Plain English Breakdown
The source text specifies that if a transaction uses both cash and another form of payment, rounding applies only to the portion paid with cash.
Rounding Cash Transactions to the Nearest Five Cents
This law allows businesses in Alabama to round in-person cash payments up or down to the nearest five cents, but it does not change sale prices and excludes government transactions.
What This Bill Does
- Allows rounding of in-person cash transactions to the nearest five cents using specific rules based on the final digit of the amount.
- States that rounding changes only the payment or change given, not the actual sale price, tax collected, or fees.
- Excludes all non-cash payments like credit cards, checks, gift cards, money orders, and electronic transfers from this rule.
- Prohibits rounding for any transaction where payment is made to a state or local government agency.

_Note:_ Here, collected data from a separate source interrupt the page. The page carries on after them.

#[local] Set Warnings "-clear-no-such-hyp".
#[local] Set Default Proof Using "Type".
Local Open Scope Z_scope.

Definition DIRSIZ : nat := 14.
(** [sizeof(struct dirent)] *)
Definition DESIZE : Z := 16.
Definition ROOTDEV : Z := 1.
Definition ROOTINO : Z := 1.

Definition namecmp (s t : cptr) : Z := strncmp s t DIRSIZ.

(** [struct dirent] as its bytes *)
Definition de_inum (de : list Z) : Z := le_get 2 0 de.
Definition de_name (de : list Z) : list Z := slice 2 DIRSIZ de.
Definition mk_dirent (inum : Z) (name : list Z) : list Z := le_bytes 2 (u16 inum) ++ name.

(** A destination in the kernel: [either_copyout] is a [memmove]. *)
Definition to_kernel (t m : Z) : bool := true.

(** [None]: 0, no such entry. *)
Fixpoint dirlookup_loop (fuel : nat) (dp : nat) (name : cptr) (off : Z) : F (option (nat * Z)) :=
  i ← get_ip dp;
  if off <? i_size i then
    match fuel with
    | O => nofuel
    | S fuel =>
        '(r, de) ← readi to_kernel dp off DESIZE;
        if negb (r =? DESIZE) then throw (Panic "dirlookup read")
        else if de_inum de =? 0 then dirlookup_loop fuel dp name (u32 (off + DESIZE))
        else if namecmp name (ptr (de_name de)) =? 0 then
          ip ← iget (i_dev i) (de_inum de);
          mret (Some (ip, off))
        else dirlookup_loop fuel dp name (u32 (off + DESIZE))
    end
  else mret None.

Definition dirlookup (dp : nat) (name : cptr) : F (option (nat * Z)) :=
  i ← get_ip dp;
  if negb (i_type i =? T_DIR) then throw (Panic "dirlookup not DIR")
  else dirlookup_loop (S (Z.to_nat (i_size i))) dp name 0.

(** The offset of the first empty entry, or of the end. *)
Fixpoint dirlink_scan (fuel : nat) (dp : nat) (off : Z) : F Z :=
  i ← get_ip dp;
  if off <? i_size i then
    match fuel with
    | O => nofuel
    | S fuel =>
        '(r, de) ← readi to_kernel dp off DESIZE;
        if negb (r =? DESIZE) then throw (Panic "dirlink read")
        else if de_inum de =? 0 then mret off
        else dirlink_scan fuel dp (off + DESIZE)
    end
  else mret off.

Section Me.
Context (me : Z).

Definition dirlink (dp : nat) (name : cptr) (inum : Z) : F Z :=
  r ← dirlookup dp name;
  match r with
  | Some (ip, _) => iput me ip;; mret (-1)
  | None =>
      i ← get_ip dp;
      off ← dirlink_scan (S (Z.to_nat (i_size i))) dp 0;
      tot ← writei (copy_from (mk_dirent inum (strncpy name DIRSIZ))) dp off DESIZE;
      if tot =? DESIZE then mret 0 else mret (-1)
  end.
End Me.

(** ** Paths *)
Definition SLASH : Z := 47.

Fixpoint skip_slashes (path : list Z) : list Z :=
  match path with
  | c :: path' => if c =? SLASH then skip_slashes path' else path
  | [] => []
  end.

(** The element at the front and the rest. *)
Fixpoint span_elem (path : list Z) : list Z * list Z :=
  match path with
  | c :: path' =>
      if c =? SLASH then ([], path) else let (e, r) := span_elem path' in (c :: e, r)
  | [] => ([], [])
  end.

(** The rest of the path and the new contents of [name]. *)
Definition skipelem (path name : list Z) : option (list Z * list Z) :=
  match skip_slashes path with
  | [] => None
  | path =>
      let (s, path) := span_elem path in
      let name :=
        if (DIRSIZ <=? length s)%nat then splice 0 (take DIRSIZ s) name
        else splice 0 (s ++ [0]) name in
      Some (skip_slashes path, name)
  end.

Section Paths.
Context (me : Z) (cwd : nat).

(** The inode and the contents of [name]; [None]: 0. *)
Fixpoint namex_loop (fuel : nat) (path : list Z) (parent : bool) (name : list Z) (ip : nat)
    : F (option nat * list Z) :=
  match skipelem path name with
  | None => if parent then iput me ip;; mret (None, name) else mret (Some ip, name)
  | Some (path, name) =>
      match fuel with
      | O => nofuel
      | S fuel =>
          ilock me (Some ip);;
          i ← get_ip ip;
          if negb (i_type i =? T_DIR) then iunlockput me ip;; mret (None, name)
          else if i_nlink i =? 0 then iunlockput me ip;; mret (None, name)
          else if parent && bool_decide (path = []) then iunlock me (Some ip);; mret (Some ip, name)
          else
            r ← dirlookup ip (ptr name);
            match r with
            | None => iunlockput me ip;; mret (None, name)
            | Some (next, _) => iunlockput me ip;; namex_loop fuel path parent name next
            end
      end
  end.

Definition namex (path : list Z) (parent : bool) (name : list Z) : F (option nat * list Z) :=
  ip ← (match path with
        | c :: _ => if c =? SLASH then iget ROOTDEV ROOTINO else idup cwd
        | [] => idup cwd
        end);
  namex_loop (S (length path)) path parent name ip.

(** [name]: what the local array held before. *)
Definition namei (name : list Z) (path : list Z) : F (option nat) :=
  '(ip, _) ← namex path false name; mret ip.

Definition nameiparent (path name : list Z) : F (option nat * list Z) := namex path true name.
End Paths.

(** ** The entries of a directory *)
Definition entry := (Z * list Z)%type.

Definition entry_at (c : list Z) (k : nat) : entry :=
  (de_inum (slice (16 * k) 16 c), de_name (slice (16 * k) 16 c)).

Definition entries (c : list Z) : list entry := entry_at c <$> seq 0 (length c / 16).

(** The first entry in use with this name: its index and its inode number. *)
Fixpoint dir_find (name : cptr) (es : list entry) (k : nat) : option (nat * Z) :=
  match es with
  | [] => None
  | (inum, nm) :: es =>
      if negb (inum =? 0) && (namecmp name (ptr nm) =? 0) then Some (k, inum)
      else dir_find name es (S k)
  end.

Record dir_ok (s : fs) (dp : nat) (i : inode) : Prop := {
  do_wf : fs_wf s;
  do_entry : itable s !! dp = Some i;
  do_valid : i_valid i = true;
  do_type : i_type i = T_DIR;
  do_size : (16 | i_size i)
}.

Lemma max_bytes_val : MAXFILE * BSIZEz = 274432.
Proof. reflexivity. Qed.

- Requires the Department of Revenue to post a notice on its website about this new authority.
Who It Names or Affects
- Businesses that accept in-person cash payments
- Customers who pay with physical cash for goods and services
- The Alabama Department of Revenue
Terms To Know
- In-person cash transaction
- A purchase where the buyer pays using physical money while present at the location.
- Governmental entity
- Any state or local agency, department, office, or instrumentality located in Alabama.
Limits and Unknowns
- The law does not apply to payments made with credit cards, checks, gift cards, money orders, electronic transfers, or any non-cash method.
- Rounding is strictly forbidden for transactions where payment goes directly to a state or local government agency.